*The problem*. From the first line to the last, return the data exactly as it stands.

(Stored data entries)
(* ===== verification/DeletionRequests.v ===== *)
(** * Deletion requests
    (models/deletion_request.py, views/deletion_requests.py,
    forms/deletion_request_approve.py, intent/deletion_executor.py,
    intent/deletion_ttl_cron.py, intent/proxmox_tags.py, the creation of a
    request in intent/apply_job.py)

    A deletion of a virtual machine waits in a row of the database until a
    second user approves it and a worker executes it.  The handlers load a
    row, decide on the loaded copy and save some of its fields, without a
    lock; each is written once as a program of commands, and runs here alone
    or interleaved with any number of others. *)
From Stdlib Require Import ZArith Lia String Ascii.
From stdpp Require Import base list gmap sets strings pretty relations.
From S2P Require Import Prelude Json Concurrent.

(** ** The row *)

Inductive State := PENDING | APPROVED | REJECTED | EXECUTING | SUCCEEDED | FAILED.

#[global] Instance State_eq_dec : EqDecision State.
Proof. solve_decision. Defined.

Record DeletionRequest := mkRequest {
  pk : Z;
  branch_id : option Z;
  branch_name : string;
  requested_by_id : option Z;
  authorizer_id : option Z;
  state : State;
  vmid : option Z;
  node : string;
  kind : string;
  metadata_snapshot : pyval;
  reject_reason : string;
  executor_run_uuid : option Z;
  requested_at : option Z;
  approved_at : option Z;
  executed_at : option Z;
  name : string
}.

Definition set_requested_by_id (v : option Z) (d : DeletionRequest) : DeletionRequest :=
  mkRequest (pk d) (branch_id d) (branch_name d) v (authorizer_id d) (state d) (vmid d)
    (node d) (kind d) (metadata_snapshot d) (reject_reason d) (executor_run_uuid d) (requested_at d) (approved_at d) (executed_at d) (name d).

Definition set_authorizer_id (v : option Z) (d : DeletionRequest) : DeletionRequest :=
  mkRequest (pk d) (branch_id d) (branch_name d) (requested_by_id d) v (state d) (vmid d)
    (node d) (kind d) (metadata_snapshot d) (reject_reason d) (executor_run_uuid d) (requested_at d) (approved_at d) (executed_at d) (name d).

Definition set_state (v : State) (d : DeletionRequest) : DeletionRequest :=
  mkRequest (pk d) (branch_id d) (branch_name d) (requested_by_id d) (authorizer_id d) v (vmid d)
    (node d) (kind d) (metadata_snapshot d) (reject_reason d) (executor_run_uuid d) (requested_at d) (approved_at d) (executed_at d) (name d).

Definition set_reject_reason (v : string) (d : DeletionRequest) : DeletionRequest :=
  mkRequest (pk d) (branch_id d) (branch_name d) (requested_by_id d) (authorizer_id d) (state d) (vmid d)
    (node d) (kind d) (metadata_snapshot d) v (executor_run_uuid d) (requested_at d) (approved_at d) (executed_at d) (name d).

Definition set_executor_run_uuid (v : option Z) (d : DeletionRequest) : DeletionRequest :=
  mkRequest (pk d) (branch_id d) (branch_name d) (requested_by_id d) (authorizer_id d) (state d) (vmid d)
    (node d) (kind d) (metadata_snapshot d) (reject_reason d) v (requested_at d) (approved_at d) (executed_at d) (name d).

Definition set_approved_at (v : option Z) (d : DeletionRequest) : DeletionRequest :=
  mkRequest (pk d) (branch_id d) (branch_name d) (requested_by_id d) (authorizer_id d) (state d) (vmid d)
    (node d) (kind d) (metadata_snapshot d) (reject_reason d) (executor_run_uuid d) (requested_at d) v (executed_at d) (name d).

Definition set_executed_at (v : option Z) (d : DeletionRequest) : DeletionRequest :=
  mkRequest (pk d) (branch_id d) (branch_name d) (requested_by_id d) (authorizer_id d) (state d) (vmid d)
    (node d) (kind d) (metadata_snapshot d) (reject_reason d) (executor_run_uuid d) (requested_at d) (approved_at d) v (name d).

(** The names [save(update_fields=...)] is called with. *)
Inductive field := FAuthorizer | FState | FApprovedAt | FRejectReason | FExecutedAt | FExecutorRunUuid.

(** Writes one field of the loaded copy [d] into the stored row [r]. *)
Definition set_field (f : field) (d r : DeletionRequest) : DeletionRequest :=
  match f with
  | FAuthorizer => set_authorizer_id (authorizer_id d) r
  | FState => set_state (state d) r
  | FApprovedAt => set_approved_at (approved_at d) r
  | FRejectReason => set_reject_reason (reject_reason d) r
  | FExecutedAt => set_executed_at (executed_at d) r
  | FExecutorRunUuid => set_executor_run_uuid (executor_run_uuid d) r
  end.

Definition update_row (fields : list field) (d r : DeletionRequest) : DeletionRequest :=
  foldr (fun f => set_field f d) r fields.

(** ** Commands and the world they act on *)

(** What the code takes from a backend context. *)
Record BackendRequestContext := {
  http_url : option string;
  verify_ssl : bool;
  headers : dict string
}.

Record Response := { status_code : Z; json_body : option pyval }.

(** The POST of the executor: its URL is [request_base], the path and the
    number of the request. *)
Record ExecuteRequest := {
  request_base : string;
  request_pk : Z;
  request_json : dict pyval;
  request_headers : dict string;
  request_verify : bool
}.

Definition execute_url (r : ExecuteRequest) : string :=
  request_base r +:+ "/intent/deletion-requests/" +:+ pretty (request_pk r) +:+ "/execute".

(** A form submitted by a user. *)
Inductive HttpRequest :=
| ApprovePost (user pk : Z) (vmid : string)
| RejectPost (user pk : Z) (reason : string).

Inductive HttpResponse :=
| PermissionDenied
| NotFound
| Forbidden (msg : string)
| RenderForm
| Redirect (pk : Z).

*Task result*.
(* ===== verification/DeletionRequests.v ===== *)
(** * Deletion requests
    (models/deletion_request.py, views/deletion_requests.py,
    forms/deletion_request_approve.py, intent/deletion_executor.py,
    intent/deletion_ttl_cron.py, intent/proxmox_tags.py, the creation of a
    request in intent/apply_job.py)

    A deletion of a virtual machine waits in a row of the database until a
    second user approves it and a worker executes it.  The handlers load a
    row, decide on the loaded copy and save some of its fields, without a
    lock; each is written once as a program of commands, and runs here alone
    or interleaved with any number of others. *)
From Stdlib Require Import ZArith Lia String Ascii.
From stdpp Require Import base list gmap sets strings pretty relations.
From S2P Require Import Prelude Json Concurrent.

(** ** The row *)

Inductive State := PENDING | APPROVED | REJECTED | EXECUTING | SUCCEEDED | FAILED.

#[global] Instance State_eq_dec : EqDecision State.
Proof. solve_decision. Defined.

Record DeletionRequest := mkRequest {
  pk : Z;
  branch_id : option Z;
  branch_name : string;
  requested_by_id : option Z;
  authorizer_id : option Z;
  state : State;
  vmid : option Z;
  node : string;
  kind : string;
  metadata_snapshot : pyval;
  reject_reason : string;
  executor_run_uuid : option Z;
  requested_at : option Z;
  approved_at : option Z;
  executed_at : option Z;
  name : string
}.

Definition set_requested_by_id (v : option Z) (d : DeletionRequest) : DeletionRequest :=
  mkRequest (pk d) (branch_id d) (branch_name d) v (authorizer_id d) (state d) (vmid d)
    (node d) (kind d) (metadata_snapshot d) (reject_reason d) (executor_run_uuid d) (requested_at d) (approved_at d) (executed_at d) (name d).

Definition set_authorizer_id (v : option Z) (d : DeletionRequest) : DeletionRequest :=
  mkRequest (pk d) (branch_id d) (branch_name d) (requested_by_id d) v (state d) (vmid d)
    (node d) (kind d) (metadata_snapshot d) (reject_reason d) (executor_run_uuid d) (requested_at d) (approved_at d) (executed_at d) (name d).

Definition set_state (v : State) (d : DeletionRequest) : DeletionRequest :=
  mkRequest (pk d) (branch_id d) (branch_name d) (requested_by_id d) (authorizer_id d) v (vmid d)
    (node d) (kind d) (metadata_snapshot d) (reject_reason d) (executor_run_uuid d) (requested_at d) (approved_at d) (executed_at d) (name d).

Definition set_reject_reason (v : string) (d : DeletionRequest) : DeletionRequest :=
  mkRequest (pk d) (branch_id d) (branch_name d) (requested_by_id d) (authorizer_id d) (state d) (vmid d)
    (node d) (kind d) (metadata_snapshot d) v (executor_run_uuid d) (requested_at d) (approved_at d) (executed_at d) (name d).

Definition set_executor_run_uuid (v : option Z) (d : DeletionRequest) : DeletionRequest :=
  mkRequest (pk d) (branch_id d) (branch_name d) (requested_by_id d) (authorizer_id d) (state d) (vmid d)
    (node d) (kind d) (metadata_snapshot d) (reject_reason d) v (requested_at d) (approved_at d) (executed_at d) (name d).

Definition set_approved_at (v : option Z) (d : DeletionRequest) : DeletionRequest :=
  mkRequest (pk d) (branch_id d) (branch_name d) (requested_by_id d) (authorizer_id d) (state d) (vmid d)
    (node d) (kind d) (metadata_snapshot d) (reject_reason d) (executor_run_uuid d) (requested_at d) v (executed_at d) (name d).

Definition set_executed_at (v : option Z) (d : DeletionRequest) : DeletionRequest :=
  mkRequest (pk d) (branch_id d) (branch_name d) (requested_by_id d) (authorizer_id d) (state d) (vmid d)
    (node d) (kind d) (metadata_snapshot d) (reject_reason d) (executor_run_uuid d) (requested_at d) (approved_at d) v (name d).

(** The names [save(update_fields=...)] is called with. *)
Inductive field := FAuthorizer | FState | FApprovedAt | FRejectReason | FExecutedAt | FExecutorRunUuid.

(** Writes one field of the loaded copy [d] into the stored row [r]. *)
Definition set_field (f : field) (d r : DeletionRequest) : DeletionRequest :=
  match f with
  | FAuthorizer => set_authorizer_id (authorizer_id d) r
  | FState => set_state (state d) r
  | FApprovedAt => set_approved_at (approved_at d) r
  | FRejectReason => set_reject_reason (reject_reason d) r
  | FExecutedAt => set_executed_at (executed_at d) r
  | FExecutorRunUuid => set_executor_run_uuid (executor_run_uuid d) r
  end.

Definition update_row (fields : list field) (d r : DeletionRequest) : DeletionRequest :=
  foldr (fun f => set_field f d) r fields.

(** ** Commands and the world they act on *)

(** What the code takes from a backend context. *)
Record BackendRequestContext := {
  http_url : option string;
  verify_ssl : bool;
  headers : dict string
}.

Record Response := { status_code : Z; json_body : option pyval }.

(** The POST of the executor: its URL is [request_base], the path and the
    number of the request. *)
Record ExecuteRequest := {
  request_base : string;
  request_pk : Z;
  request_json : dict pyval;
  request_headers : dict string;
  request_verify : bool
}.

Definition execute_url (r : ExecuteRequest) : string :=
  request_base r +:+ "/intent/deletion-requests/" +:+ pretty (request_pk r) +:+ "/execute".

(** A form submitted by a user. *)
Inductive HttpRequest :=
| ApprovePost (user pk : Z) (vmid : string)
| RejectPost (user pk : Z) (reason : string).

Inductive HttpResponse :=
| PermissionDenied
| NotFound
| Forbidden (msg : string)
| RenderForm
| Redirect (pk : Z).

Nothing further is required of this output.